» **Task details**
Find how many lines in the data below mention "error". Give the number only.

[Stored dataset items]
▽

(** Modelled from the spec: the records of its scenarios, a container with
    its identifier ([id]) and an image with its name ([name]); an engine
    holds a pointer to the cluster's engine with its identifier, a service
    key its key and description.  Records whose fields no scenario shows
    have none. *)
Record container : Type := { ID : string }.
Record image : Type := { Name : string }.
Record cluster_engine : Type := { EngineID : string }.
Record engine : Type := { Engine : ptr cluster_engine }.
Record service_key : Type := { Key : string; Description : string }.
Record opaque : Type := { }.

Definition object1 (name : string) (value : bytes) : bytes :=
  (json_text "{'" ++ list_byte_of_string name ++ json_text "':" ++ value ++ json_text "}")%list.

#[local] Instance container_Marshaler : Marshaler container :=
  fun c => (object1 "id" (encode_string (ID c)), None).

#[local] Instance image_Marshaler : Marshaler image :=
  fun i => (object1 "name" (encode_string (Name i)), None).

#[local] Instance cluster_engine_Marshaler : Marshaler cluster_engine :=
  fun e => (object1 "id" (encode_string (EngineID e)), None).

#[local] Instance engine_Marshaler : Marshaler engine :=
  fun e => (object1 "engine" (fst (Marshal (Engine e))), None).

#[local] Instance service_key_Marshaler : Marshaler service_key :=
  fun k => ((json_text "{'key':" ++ encode_string (Key k)
             ++ json_text ",'description':" ++ encode_string (Description k)
             ++ json_text "}")%list, None).

#[local] Instance opaque_Marshaler : Marshaler opaque :=
  fun _ => (json_text "{}", None).

(** A map is written with its keys in increasing order. *)
Fixpoint insert_entry (kv : string * string) (m : list (string * string))
  : list (string * string) :=
  match m with
  | [] => [kv]
  | kv' :: m' =>
      if String.leb (fst kv) (fst kv') then kv :: m else kv' :: insert_entry kv m'
  end.

#[local] Instance map_Marshaler : Marshaler (list (string * string)) :=
  fun m =>
    let entry (kv : string * string) :=
      (encode_string (fst kv) ++ json_text ":" ++ encode_string (snd kv))%list in
    let sorted := fold_right insert_entry [] m in
    ((json_text "{"
      ++ List.concat (map entry (firstn 1 sorted))
      ++ List.concat (map (fun kv => (json_text "," ++ entry kv)%list) (skipn 1 sorted))
      ++ json_text "}")%list, None).

Definition with_field {A T : Type} `{Unmarshaler A} (get : T -> A) (set : A -> T)
  : JSON -> T -> T + error :=
  fun j v =>
    match unmarshal j (get v) with
    | inl a => inl (set a)
    | inr err => inr err
    end.

#[local] Instance container_Unmarshaler : Unmarshaler container := {
  zero := {| ID := "" |};
  unmarshal := unmarshal_struct (fun name =>
    if String.eqb name "id" then Some (with_field ID (fun s => {| ID := s |}))
    else None)
}.

#[local] Instance cluster_engine_Unmarshaler : Unmarshaler cluster_engine := {
  zero := {| EngineID := "" |};
  unmarshal := unmarshal_struct (fun name =>
    if String.eqb name "id" then Some (with_field EngineID (fun s => {| EngineID := s |}))
    else None)
}.

#[local] Instance engine_Unmarshaler : Unmarshaler engine := {
  zero := {| Engine := None |};
  unmarshal := unmarshal_struct (fun name =>
    if String.eqb name "engine" then Some (with_field Engine (fun e => {| Engine := e |}))
    else None)
}.

#[local] Instance service_key_Unmarshaler : Unmarshaler service_key := {
  zero := {| Key := ""; Description := "" |};
  unmarshal := unmarshal_struct (fun name =>
    if String.eqb name "key"
    then Some (fun j k => with_field Key (fun s => {| Key := s; Description := Description k |}) j k)
    else if String.eqb name "description"
    then Some (fun j k => with_field Description (fun s => {| Key := Key k; Description := s |}) j k)
    else None)
}.

#[local] Instance opaque_Unmarshaler : Unmarshaler opaque := {
  zero := Build_opaque;
  unmarshal := unmarshal_struct (fun _ => None)
}.

Definition schema : Schema := {|
  citadel_Container := container;
  citadel_Image := image;
  citadel_Engine := cluster_engine;
  citadel_ClusterInfo := opaque;
  shipyard_Engine := engine;
  shipyard_Event := opaque;
  shipyard_Account := opaque;
  shipyard_Role := opaque;
  shipyard_AuthToken := opaque;
  shipyard_ServiceKey := service_key;
  Marshal_map := map_Marshaler;
  Container_ID := ID;
  Engine_Engine := Engine;
  Engine_ID := EngineID;
  ServiceKey_Description := fun d => {| Key := ""; Description := d |}
|}.

(** A server that accepts every request and answers it with [answer]. *)
Definition server (answer : Request -> Response + error) : Transport := {|
  NewRequest_check := fun _ _ => None;
  RoundTrip := fun _ req => answer req
|}.

(** A response with the given status and body, read to its end without
    error. *)
Definition response (status : Z) (body : string) : Response :=
  {| StatusCode := status; Body := {| pending := json_text body; fault := None |} |}.

(** A response whose body breaks off with a read error after [body]. *)
Definition broken_response (status : Z) (body : string) : Response :=
  {| StatusCode := status;
     Body := {| pending := json_text body; fault := Some (foreign "connection reset by peer") |} |}.

Definition by_token : ShipyardConfig :=
  {| Url := "http://shipyard:8080"; ServiceKey := ""; Username := "admin"; Token := "s3cret" |}.

Definition by_service_key : ShipyardConfig :=
  {| Url := "http://shipyard:8080"; ServiceKey := "k-42"; Username := "admin"; Token := "s3cret" |}.

(** A fresh client for a configuration. *)
Definition client (cfg : ShipyardConfig) : World :=
  {| self := NewManager (Some cfg); wire := [] |}.

Definition nginx : image := {| Name := "nginx" |}.

End Scenario.

(** ** Deployments that fail *)

Module Faults.

(** A transport whose [http.NewRequest] rejects a URL that begins with a
    colon (no scheme before it), and that otherwise answers with [answer]. *)
Definition strict_server (answer : Request -> Response + error) : Transport := {|
  NewRequest_check := fun _ url =>
    match url with
    | String ":" _ => Some (foreign "missing protocol scheme")
    | _ => None
    end;
  RoundTrip := fun _ req => answer req
|}.

(** A configuration whose base URL lacks its scheme and host. *)
Definition no_scheme : ShipyardConfig :=
  {| Url := ":8080"; ServiceKey := EmptyString; Username := "admin"; Token := "s3cret" |}.

(** The schema of the scenarios with an image that cannot be encoded. *)
Definition unencodable_image : Schema := {|
  citadel_Container := Scenario.container;
  citadel_Image := Scenario.image;
  citadel_Engine := Scenario.cluster_engine;
  citadel_ClusterInfo := Scenario.opaque;
  shipyard_Engine := Scenario.engine;
  shipyard_Event := Scenario.opaque;
  shipyard_Account := Scenario.opaque;
  shipyard_Role := Scenario.opaque;
  shipyard_AuthToken := Scenario.opaque;
  shipyard_ServiceKey := Scenario.service_key;
  Marshal_map := Scenario.map_Marshaler;
  Container_ID := Scenario.ID;
  Engine_Engine := Scenario.Engine;
  Engine_ID := Scenario.EngineID;
  ServiceKey_Description := fun d => {| Scenario.Key := EmptyString; Scenario.Description := d |};
  Marshal_Container := Scenario.container_Marshaler;
  Marshal_Image := fun _ => ([], Some (foreign "json: unsupported value: NaN"));
  Marshal_Engine := Scenario.engine_Marshaler;
  Marshal_Account := Scenario.opaque_Marshaler;
  Marshal_ServiceKey := Scenario.service_key_Marshaler;
  Unmarshal_Container := Scenario.container_Unmarshaler;
  Unmarshal_ClusterInfo := Scenario.opaque_Unmarshaler;
  Unmarshal_Engine := Scenario.engine_Unmarshaler;
  Unmarshal_Event := Scenario.opaque_Unmarshaler;
  Unmarshal_Account := Scenario.opaque_Unmarshaler;
  Unmarshal_Role := Scenario.opaque_Unmarshaler;
  Unmarshal_AuthToken := Scenario.opaque_Unmarshaler;
  Unmarshal_ServiceKey := Scenario.service_key_Unmarshaler
|}.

△

» **Exercise response**
5